By Shawn Stout
I’m really rubbish at a lot of things.
Athletics. Keeping plants alive. Singing.
Actually, I can sing without any problems, it’s just the sounding good part that I stink at.
Washing windows. How do you keep the tiny fuzz on the paper towels from getting stuck on the glass, anyway?
Never mind. I don’t really want to know.
Also, talking about writing. Don’t misunderstand, I love to hear other people, in particular my fellow VCFA-ers, talk about writing. They call it craft.
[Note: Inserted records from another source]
Lemma link_changes k bs p m : 8 <= bs -> changes_in [(p, (Z.of_nat k + 1) * bs)] m (link k bs p m).
Proof.
  intros Hbs. revert p m. induction k as [|k IH]; intros p m; cbn [link]; rewrite ?blocks_next.
  - eapply changes_store; [left|]. unfold within. simpl. lia.
  - pose proof (blocks_room k bs ltac:(lia)). apply changes_trans with (store p (p + bs) m); [eapply changes_store; [left|unfold within; cbn [fst snd]; lia]|]. eapply changes_more; [|apply IH].
    intros q ->%list_elem_of_singleton. eexists. split; [left|]. unfold within. cbn [fst snd]. lia.
Qed.
Lemma link_chain k bs p m : 8 <= bs -> 0 < p -> p + (Z.of_nat k + 1) * bs < 2 ^ 64 -> chain (link k bs p m) p (blocks k bs p).
Proof.
  intros Hbs. revert p m. induction k as [|k IH]; intros p m Hp Hend; cbn [link blocks chain]; rewrite ?blocks_next in Hend.
  - split; [done|]. split; [lia|]. by apply load_store.
  - pose proof (blocks_room k bs ltac:(lia)). assert (p + bs < 2 ^ 64) as Hlt by lia. split; [done|]. split; [lia|]. rewrite (load_frame _ (store p (p + bs) m)); [|intros x Hx; apply (link_changes k bs); [done|]].
    + rewrite load_store by lia. apply IH; lia.
    + intros q ->%list_elem_of_singleton. unfold inside in *. simpl in *. lia.
Qed.

Definition with_nodes (c e : Z) (l : list Z) (o : owner) : owner :=
  mk_owner (mk_fixed (block_size_ (o_fixed o)) e c (f_alloc (o_fixed o))) l (chunks o).
(* ===== verification/BroadcastClaims.v ===== *)
(** The broadcasting ring: every connected receiver gets what was sent, all of
    it and in order, and the sender waits for the slowest. *)
From stdpp Require Import prelude list functions.
From Stdlib Require Import ZArith Lia.
From S2P Require Import Prelude Cpp Interleave Ring RingInv Broadcast.

Open Scope Z_scope.

(** * Bits *)
Lemma not64_land x : 0 <= x < 2 ^ 64 -> not64 x = Z.land (Z.lnot x) (Z.ones 64).
Proof.
  intros Hx. rewrite Z.land_ones by lia. unfold not64, Z.lnot. change (Z.pred (- x)) with (- x - 1).
  change (2 ^ 64) with 18446744073709551616 in *. rewrite <- (Z.mod_add _ 1) by lia. rewrite Z.mod_small; lia.
Qed.
Lemma ldiff_range rc x : 0 <= rc < 2 ^ 32 -> 0 <= Z.ldiff rc x < 2 ^ 32.
Proof.
  intros Hr. assert (Z.ldiff rc x = Z.land (Z.land rc (Z.lnot x)) (Z.ones 32)) as ->; [|rewrite (Z.land_ones _ 32) by lia; apply Z.mod_pos_bound; lia].
  rewrite <- Z.land_assoc, (Z.land_comm (Z.lnot x)), Z.land_assoc, (Z.land_ones rc) by lia. rewrite (Z.mod_small rc) by lia. apply Z.ldiff_land.
Qed.
Lemma clear_bits rc x : 0 <= rc < 2 ^ 32 -> 0 <= x < 2 ^ 64 -> Z.land rc (not64 x) = Z.ldiff rc x.
Proof.
  intros Hr Hx. rewrite (not64_land x Hx), Z.land_assoc, (Z.land_ones _ 64), <- Z.ldiff_land by lia. apply Z.mod_small.
  pose proof (ldiff_range rc x Hr). assert (2 ^ 32 < 2 ^ 64) by done. lia.
Qed.
Lemma land_mask rc : 0 <= rc < 2 ^ 32 -> Z.land rc ep_mask = rc.
Proof. intros Hr. change ep_mask with (Z.ones 32). rewrite Z.land_ones by lia. by apply Z.mod_small. Qed.
Lemma land_epoch rc : 0 <= rc < 2 ^ 32 -> Z.land rc (not64 ep_mask) = 0.
Proof.
  intros Hr. rewrite clear_bits by (unfold ep_mask; lia). change ep_mask with (Z.ones 32). apply Z.ldiff_ones_r_low; [lia|].
  destruct (Z.eq_dec rc 0) as [->|]; [done|]. apply Z.log2_lt_pow2; lia.
Qed.

(** The connections of the receivers 0 to [n - 1]. *)
Definition all_bits (n : nat) : Z := Z.ones (Z.of_nat n).
Lemma all_bits_range n : (n <= 32)%nat -> 0 <= all_bits n < 2 ^ 32.
Proof.
  intros Hn. unfold all_bits. rewrite Z.ones_equiv. assert (0 < 2 ^ Z.of_nat n) by lia.
  assert (2 ^ Z.of_nat n <= 2 ^ 32) by (apply Z.pow_le_mono_r; lia). lia.
Qed.
Lemma all_bits_test n b : 0 <= b -> Z.testbit (all_bits n) b = (b <? Z.of_nat n).
Proof.
  intros Hb. unfold all_bits. destruct (Z.ltb_spec b (Z.of_nat n)); [apply Z.ones_spec_low; lia|apply Z.ones_spec_high; lia].
Qed.
Lemma land_zero_bits a b : (forall i, 0 <= i -> Z.testbit a i = true -> Z.testbit b i = false) <-> Z.land a b = 0.
Proof.
  split.
  - intros Hi. apply Z.bits_inj'. intros i Hi0. rewrite Z.land_spec, Z.bits_0. specialize (Hi i Hi0). destruct (Z.testbit a i); [by rewrite Hi|done].
  - intros E i Hi Ha. pose proof (f_equal (fun x => Z.testbit x i) E) as Eb. cbv beta in Eb. rewrite Z.land_spec, Ha, Z.bits_0 in Eb. done.
Qed.
(* ===== verification/BroadcastMultiInv.v ===== *)
(** The broadcasting ring of several senders: its invariant. *)
From stdpp Require Import prelude list functions.
From Stdlib Require Import ZArith Lia.
From S2P Require Import Prelude Cpp Interleave Ring RingInv Broadcast BroadcastClaims BroadcastMulti.

Open Scope Z_scope.

#[local] Arguments index_of : simpl never.
#[local] Arguments not64 : simpl never.
#[local] Arguments u32 : simpl never.
#[local] Arguments u64 : simpl never.

(** * The fields of [rc_]: a counter above the bits of the receivers *)
Definition pack (n bits : Z) : Z := n * 2 ^ 32 + bits.

Lemma not64_test x i : 0 <= x < 2 ^ 64 -> 0 <= i -> Z.testbit (not64 x) i = (i <? 64) && negb (Z.testbit x i).
Proof.
  intros Hx Hi. rewrite (not64_land x Hx), Z.land_spec, Z.lnot_spec by done. rewrite andb_comm. f_equal.
  destruct (Z.ltb_spec i 64); [apply Z.ones_spec_low; lia|apply Z.ones_spec_high; lia].
Qed.
Lemma pack_test n bits i : 0 <= n -> 0 <= bits < 2 ^ 32 -> 0 <= i ->
  Z.testbit (pack n bits) i = if i <? 32 then Z.testbit bits i else Z.testbit n (i - 32).
Proof.
  intros Hn Hb Hi. unfold pack. destruct (Z.ltb_spec i 32).
  - rewrite <- (Z.mod_pow2_bits_low (n * 2 ^ 32 + bits) 32) by lia. rewrite Z.add_comm, Z.mod_add by lia. by rewrite Z.mod_small by lia.
  - replace i with (i - 32 + 32) at 1 by lia. rewrite <- Z.div_pow2_bits by lia.
    rewrite Z.div_add_l by lia. by rewrite (Z.div_small bits), Z.add_0_r by lia.
Qed.
Lemma small_test x n i : 0 <= x < 2 ^ n -> 0 <= n <= i -> Z.testbit x i = false.
Proof.
  intros Hx Hi. destruct (Z.eq_dec x 0) as [->|]; [apply Z.bits_0|]. apply Z.bits_above_log2; [lia|].
  apply Z.log2_lt_pow2; [lia|]. assert (2 ^ n <= 2 ^ i) by (apply Z.pow_le_mono_r; lia). lia.
Qed.
Lemma ones_test n i : 0 <= n -> 0 <= i -> Z.testbit (2 ^ n - 1) i = (i <? n).
Proof.
  intros Hn Hi. replace (2 ^ n - 1) with (Z.ones n) by (rewrite Z.ones_equiv; lia).
  destruct (Z.ltb_spec i n); [apply Z.ones_spec_low; lia|apply Z.ones_spec_high; lia].
Qed.

Section fields.
Context (n bits : Z).
Hypothesis Hn : 0 <= n < 2 ^ 24.
Hypothesis Hb : 0 <= bits < 2 ^ 32.

Lemma pack_range : 0 <= pack n bits < 2 ^ 56.
Proof. unfold pack. change (2 ^ 56) with (2 ^ 24 * 2 ^ 32). nia. Qed.
Lemma pack_rem : Z.land (pack n bits) rc_mask = bits.
Proof.
  apply Z.bits_inj'. intros i Hi. unfold rc_mask. rewrite Z.land_spec, ones_test, pack_test by lia.
  destruct (Z.ltb_spec i 32); [by rewrite andb_true_r|]. rewrite andb_false_r. symmetry. apply (small_test _ 32); lia.
Qed.
Lemma pack_epoch : Z.land (pack n bits) (not64 m_ep_mask) = 0.
Proof.
  apply Z.bits_inj'. intros i Hi. unfold m_ep_mask. rewrite Z.land_spec, not64_test, ones_test, Z.bits_0 by lia.
  destruct (Z.ltb_spec i 56); [by rewrite !andb_false_r|]. rewrite (small_test _ 56) by (pose proof pack_range; lia). done.
Qed.
Lemma pack_old : Z.lor 0 (Z.land (pack n bits) m_ep_mask) = pack n bits.
Proof.
  rewrite Z.lor_0_l. apply Z.bits_inj'. intros i Hi. unfold m_ep_mask. rewrite Z.land_spec, ones_test by lia.
  destruct (Z.ltb_spec i 56); [by rewrite andb_true_r|]. rewrite (small_test _ 56) by (pose proof pack_range; lia). done.
Qed.
End fields.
“Kraft?” I ask them. Because with this I am well-acquainted and could talk at length about a certain orange cheese that comes in a rectangle.
No, Shawn. Craft.
Oh. See? Rubbish.
So, when wonderfully talented and beautiful Cynthia Leitich Smith asked me to talk a little bit about writing middle grade books, I immediately said of course.
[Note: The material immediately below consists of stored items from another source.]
(* ===== verification/BroadcastMultiClaims.v ===== *)
(** The broadcasting ring of several senders: every connected receiver gets what
    was sent, all of it and in the order of the places. *)
From stdpp Require Import prelude list functions.
From Stdlib Require Import ZArith Lia.
From S2P Require Import Prelude Cpp Interleave Ring RingInv Broadcast BroadcastClaims BroadcastMulti BroadcastMultiInv.

Open Scope Z_scope.

#[local] Arguments index_of : simpl never.
#[local] Arguments not64 : simpl never.
#[local] Arguments u32 : simpl never.
#[local] Arguments u64 : simpl never.

Section steps.
Context {V : Type} (s r : nat).
Implicit Types (g : mring V) (l : m_thread V) (a : @mghost V).

Definition fits_m (es : list (event (b_event V))) : Prop := Z.of_nat (length (sent es)) < 2 ^ 26.
Lemma fits_m_prefix es es' : fits_m (es ++ es') -> fits_m es.
Proof. unfold fits_m. rewrite sent_app, length_app. lia. Qed.

(** No claim has been given up. *)
Definition owned (a : @mghost V) : Prop := mclaim a = true -> mowner a <> None.
Definition kept_m (sp : bool) (i : nat) g (a : mghost) (es : list (event (b_event V))) g' l' new : Prop :=
  exists a', mglobal s r g' a' (es ++ (pair i <$> new)) /\ mlocal s r i g' a' l' /\ mguar s r i g a g' a' /\ (sp = false -> owned a -> owned a').

Lemma sender_local i g a l : (i < s)%nat -> Forall only_push (m_todo l) -> m_sender_at r i g a (m_at l) ->
  (forall c, writer a c = Some i -> writing c (m_at l)) -> (mowner a = Some i -> claiming (m_at l)) -> mlocal s r i g a l.
Proof. intros Hi Ht Hp Hw Hc. unfold mlocal. by rewrite decide_True. Qed.
Lemma kept_m_intro sp i g a es g' a' l' : mglobal s r g' a' es /\ mguar s r i g a g' a' -> (sp = false -> owned a -> owned a') -> mlocal s r i g' a' l' -> kept_m sp i g a es g' l' [].
Proof. intros [Hg Hgu] Ho Hl. exists a'. cbn. by rewrite app_nil_r. Qed.
Lemma kept_m_same sp i g a es l' : mglobal s r g a es -> mlocal s r i g a l' -> kept_m sp i g a es g l' [].
Proof. intros Hg Hl. apply (kept_m_intro _ _ _ _ _ _ a); [|done..]. split; [done|apply mguar_refl]. Qed.

(** The receivers of a word are connected. *)
Lemma waited_connected a k bits : waited r a k bits -> Z.land (all_bits r) bits = bits.
Proof.
  intros [_ Hb]. apply Z.bits_inj'. intros i Hi. rewrite Z.land_spec, all_bits_test, Hb by done. by destruct (i <? Z.of_nat r).
Qed.
Lemma rc_connected g a es x bits : mglobal s r g a es -> 0 <= x < 256 -> 0 <= bits < 2 ^ 32 -> m_rc (m_elems g x) = pack (changes r a x) bits -> Z.land (all_bits r) bits = bits.
Proof.
  intros Hg Hx Hb E. destruct (rc_at s r g a es x Hg Hx) as (bits' & E' & Hb' & Hcase). rewrite E in E'. apply pack_inj in E' as [_ <-]; [|done..].
  destruct Hcase as [(k & _ & _ & _ & Hw)|[_ ->]]; [by eapply waited_connected|apply Z.land_0_r].
Qed.

Lemma load_rc_ok i g a es v c l : mglobal s r g a es -> (i < s)%nat -> Forall only_push (m_todo l) -> (forall c, writer a c = Some i -> False) -> (mowner a = Some i -> False) -> 0 <= c <= mlen a ->
  forall w g' l' new, m_push_step w g l (MLoadRc v false 0 (all_bits r) c) = Some (g', l', new) -> kept_m (spurious w) i g a es g' l' new.
Proof.
  intros Hg Hi Ht Hno Hno' Hc w g' l' new. cbn [m_push_step]. destruct (rc_at s r g a es _ Hg (index_range c)) as (bits & E & Hb & _).
  pose proof (changes_bound s r _ _ _ _ Hg (index_range c)). rewrite E, pack_rem, pack_epoch, (rc_connected _ _ _ _ _ Hg (index_range c) Hb E) by lia.
  change (0 =? 0) with true. destruct (Z.eqb_spec bits 0) as [->|Hn]; cbn; intros [= <- <- <-]; (apply kept_m_same; [done|]; apply sender_local; [done|done| |by intros ? []%Hno|by intros []%Hno']); [|done].
  split; [done|]. split; [done|]. split; [done|]. eexists. split; [done|]. split; [lia|]. by intros _.
Qed.
(** [sm_index]: the entry for the mutex in [thread_local_index_hashmap]. The
    counts are what the client has: shared and exclusive locks, and how many of
    them are counted in the thread's word and in [recursive_xlock_count]. *)
Record sm_thread := mk_sm_thread {
  sm_id : nat; sm_todo : list sm_op; sm_at : sm_pc; sm_index : option nat;
  shared_held : nat; excl_held : nat; in_slot : nat; in_x : nat; x_excl : bool }.

Definition sm_to (p : sm_pc) (l : sm_thread) := mk_sm_thread (sm_id l) (sm_todo l) p (sm_index l) (shared_held l) (excl_held l) (in_slot l) (in_x l) (x_excl l).
Definition sm_set_index i (l : sm_thread) := mk_sm_thread (sm_id l) (sm_todo l) (sm_at l) i (shared_held l) (excl_held l) (in_slot l) (in_x l) (x_excl l).
Definition sm_hold s x k n (l : sm_thread) := mk_sm_thread (sm_id l) (sm_todo l) SmIdle (sm_index l) s x k n (x_excl l).
Definition sm_excl b (l : sm_thread) := mk_sm_thread (sm_id l) (sm_todo l) (sm_at l) (sm_index l) (shared_held l) (excl_held l) (in_slot l) (in_x l) b.

Section mutex.
(** [contention_free_count]. *)
Variable contention_free_count : nat.

(** [register_thread], when there is no entry yet. *)
Definition register_step (g : shmutex) (l : sm_thread) : option (shmutex * sm_thread) :=
  match sm_at l with
  | SUse => Some (g, sm_to (if (users_ g <=? contention_free_count)%nat then SScan 0 else LOwner false) l)
  | SScan k =>
      if (k <? contention_free_count)%nat then Some (g, sm_to (if slot k g =? 0 then SCas k else SScan (S k)) l)
      else Some (g, sm_to (LOwner false) l)
  | SCas k => if slot k g =? 0 then Some (set_slot k 1 g, sm_to (SEmplace k) l) else Some (g, sm_to (SScan (S k)) l)
  | SEmplace k => Some (set_users (S (users_ g)) g, sm_set_index (Some k) (sm_to SDepth l))
  | _ => None
  end.

(** [lock_shared], registered at [k]. *)
Definition lock_shared_step (k : nat) (g : shmutex) (l : sm_thread) : option (shmutex * sm_thread) :=
  match sm_at l with
  | SDepth =>
      let recursion_depth := slot k g in
      Some (g, sm_to (if recursion_depth <? 1 then SmFailed else if 1 <? recursion_depth then SBump recursion_depth else SMark recursion_depth) l)
  | SBump d => Some (set_slot k (d + 1) g, sm_hold (S (shared_held l)) (excl_held l) (S (in_slot l)) (in_x l) l)
  | SMark d => Some (set_slot k (d + 1) g, sm_to (SWant d) l)
  | SWant d => if want_x g then Some (g, sm_to (SBack d) l) else Some (g, sm_hold (S (shared_held l)) (excl_held l) (S (in_slot l)) (in_x l) l)
  | SBack d => Some (set_slot k d g, sm_to (SSpin d) l)
  | SSpin d => Some (g, sm_to (if want_x g then SSpin d else SMark d) l)
  | _ => None
  end.

(** [lock], and [lock_shared] of a thread that could not register, which does
    not wait for the readers. *)
Definition lock_step (spurious : bool) (g : shmutex) (l : sm_thread) : option (shmutex * sm_thread) :=
  match sm_at l with
  | LAssert => match sm_index l with Some k => Some (g, sm_to (if slot k g =? 1 then LOwner true else SmFailed) l) | None => None end
  | LOwner excl => Some (g, sm_to (if decide (x_owner g = Some (sm_id l)) then LInc excl else LCas excl) l)
  | LCas excl => if want_x g || spurious then Some (g, l) else Some (set_want true g, sm_excl excl (sm_to (LStore excl) l))
  | LStore excl => Some (set_owner (Some (sm_id l)) g, sm_to (if excl then LScan 0 else LInc false) l)
  | LScan k =>
      if (k <? contention_free_count)%nat then Some (g, sm_to (if 1 <? slot k g then LScan k else LScan (S k)) l)
      else Some (g, sm_to (LInc true) l)
  | LInc excl =>
      Some (set_count (x_count g + 1) g,
        if excl then sm_hold (shared_held l) (S (excl_held l)) (in_slot l) (S (in_x l)) l
        else sm_hold (S (shared_held l)) (excl_held l) (in_slot l) (S (in_x l)) l)
  | _ => None
  end.

(** [unlock_shared] and [unlock]. *)
Definition unlock_step (g : shmutex) (l : sm_thread) : option (shmutex * sm_thread) :=
  match sm_at l with
  | ULoad => match sm_index l with Some k => Some (g, sm_to (if 1 <? slot k g then UStore (slot k g) else SmFailed) l) | None => None end
  | UStore d =>
      match sm_index l with
      | Some k => Some (set_slot k (d - 1) g, sm_hold (pred (shared_held l)) (excl_held l) (pred (in_slot l)) (in_x l) l)
      | None => None
      end
  | UDec excl =>
      if excl && negb (0 <? x_count g) then Some (g, sm_to SmFailed l)
      else
        let l' := if excl then sm_hold (shared_held l) (pred (excl_held l)) (in_slot l) (pred (in_x l)) l
                  else sm_hold (pred (shared_held l)) (excl_held l) (in_slot l) (pred (in_x l)) l in
        Some (set_count (x_count g - 1) g, if x_count g - 1 =? 0 then sm_to UOwner l' else l')
  | UOwner => Some (set_owner None g, sm_to UWant l)
  | UWant => Some (set_want false g, sm_to SmIdle l)
  | _ => None
  end.

(** [unregister_thread], and the destructor of the thread's table. *)
Definition leave_step (g : shmutex) (l : sm_thread) : option (shmutex * sm_thread) :=
  match sm_at l with
  | ULook =>
      match sm_index l with
      | Some k => Some (g, sm_to (if slot k g =? 1 then UErase else SmIdle) l)
      | None => Some (g, sm_to SmNoIndex l)
      end
  | UErase =>
      match sm_index l with
      | Some k => Some (set_users (pred (users_ g)) (set_slot k (slot k g - 1) g), sm_set_index None (sm_to SmIdle l))
      | None => Some (g, sm_to SmIdle l)
      end
  | _ => None
  end.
And then right after, I fetched a cold compress.
The thing is, I’ve written a couple of middle grade books. My sixth book is coming out in the middle of October, and thanks to the brilliant folks at Vermont College of Fine Arts, I have learned a lot about story and characters and plot and tension and arc and all kinds of other things.
But it’s the talking about writing part that makes me feel…well, like I’m playing dress up.
Because the truth is, each time I sit down to write, I get the overwhelming feeling that I don’t know what I’m doing and am put off balance when I actually get words on a page that start to tell a story. Somehow more words come. And then by some miracle more…until one day, what do you know, there’s a book. It’s magic.
But magic is not helpful, craft-type information, is it? No, I didn’t think so.
So, I went to the place that I often go to for answers to life’s tough questions: wikiHow. It’s the craftiest.
wikiHow’s entry “How to Write a Middle Grade Novel” gives step-by-step instructions on, you guessed it, how to write a middle grade novel.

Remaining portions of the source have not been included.